> _ENTRIES SUPPLIED_:
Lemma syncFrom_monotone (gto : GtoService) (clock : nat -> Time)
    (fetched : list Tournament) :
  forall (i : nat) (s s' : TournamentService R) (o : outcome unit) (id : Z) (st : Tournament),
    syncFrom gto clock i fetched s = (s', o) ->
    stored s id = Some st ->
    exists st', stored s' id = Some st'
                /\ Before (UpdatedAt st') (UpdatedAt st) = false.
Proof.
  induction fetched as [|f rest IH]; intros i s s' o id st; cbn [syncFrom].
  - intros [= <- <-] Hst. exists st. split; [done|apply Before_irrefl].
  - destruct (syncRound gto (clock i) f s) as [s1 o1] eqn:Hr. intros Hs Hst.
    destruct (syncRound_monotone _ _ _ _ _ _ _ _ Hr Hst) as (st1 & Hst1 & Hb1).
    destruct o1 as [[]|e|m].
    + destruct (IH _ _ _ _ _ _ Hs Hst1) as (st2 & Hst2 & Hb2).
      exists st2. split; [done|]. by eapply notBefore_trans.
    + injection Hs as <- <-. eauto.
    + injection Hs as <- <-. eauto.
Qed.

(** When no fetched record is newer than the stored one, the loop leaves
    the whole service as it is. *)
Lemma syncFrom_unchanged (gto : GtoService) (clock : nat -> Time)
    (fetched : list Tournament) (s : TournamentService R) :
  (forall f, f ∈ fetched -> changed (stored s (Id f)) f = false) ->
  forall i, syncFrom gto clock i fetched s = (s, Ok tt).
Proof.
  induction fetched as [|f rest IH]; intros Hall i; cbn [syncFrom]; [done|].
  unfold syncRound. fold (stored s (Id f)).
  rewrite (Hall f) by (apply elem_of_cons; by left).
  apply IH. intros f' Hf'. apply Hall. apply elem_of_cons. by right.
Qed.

> _ACTION ITEM_: Your task for the entries above: copy exactly the span starting with the line with "stored s id = Some st ->" and going on through the line with "(fetched : list Tournament) (s", both lines included, and nothing else.

> _SOLUTION_:
    stored s id = Some st ->
    exists st', stored s' id = Some st'
                /\ Before (UpdatedAt st') (UpdatedAt st) = false.
Proof.
  induction fetched as [|f rest IH]; intros i s s' o id st; cbn [syncFrom].
  - intros [= <- <-] Hst. exists st. split; [done|apply Before_irrefl].
  - destruct (syncRound gto (clock i) f s) as [s1 o1] eqn:Hr. intros Hs Hst.
    destruct (syncRound_monotone _ _ _ _ _ _ _ _ Hr Hst) as (st1 & Hst1 & Hb1).
    destruct o1 as [[]|e|m].
    + destruct (IH _ _ _ _ _ _ Hs Hst1) as (st2 & Hst2 & Hb2).
      exists st2. split; [done|]. by eapply notBefore_trans.
    + injection Hs as <- <-. eauto.
    + injection Hs as <- <-. eauto.
Qed.

(** When no fetched record is newer than the stored one, the loop leaves
    the whole service as it is. *)
Lemma syncFrom_unchanged (gto : GtoService) (clock : nat -> Time)
    (fetched : list Tournament) (s : TournamentService R) :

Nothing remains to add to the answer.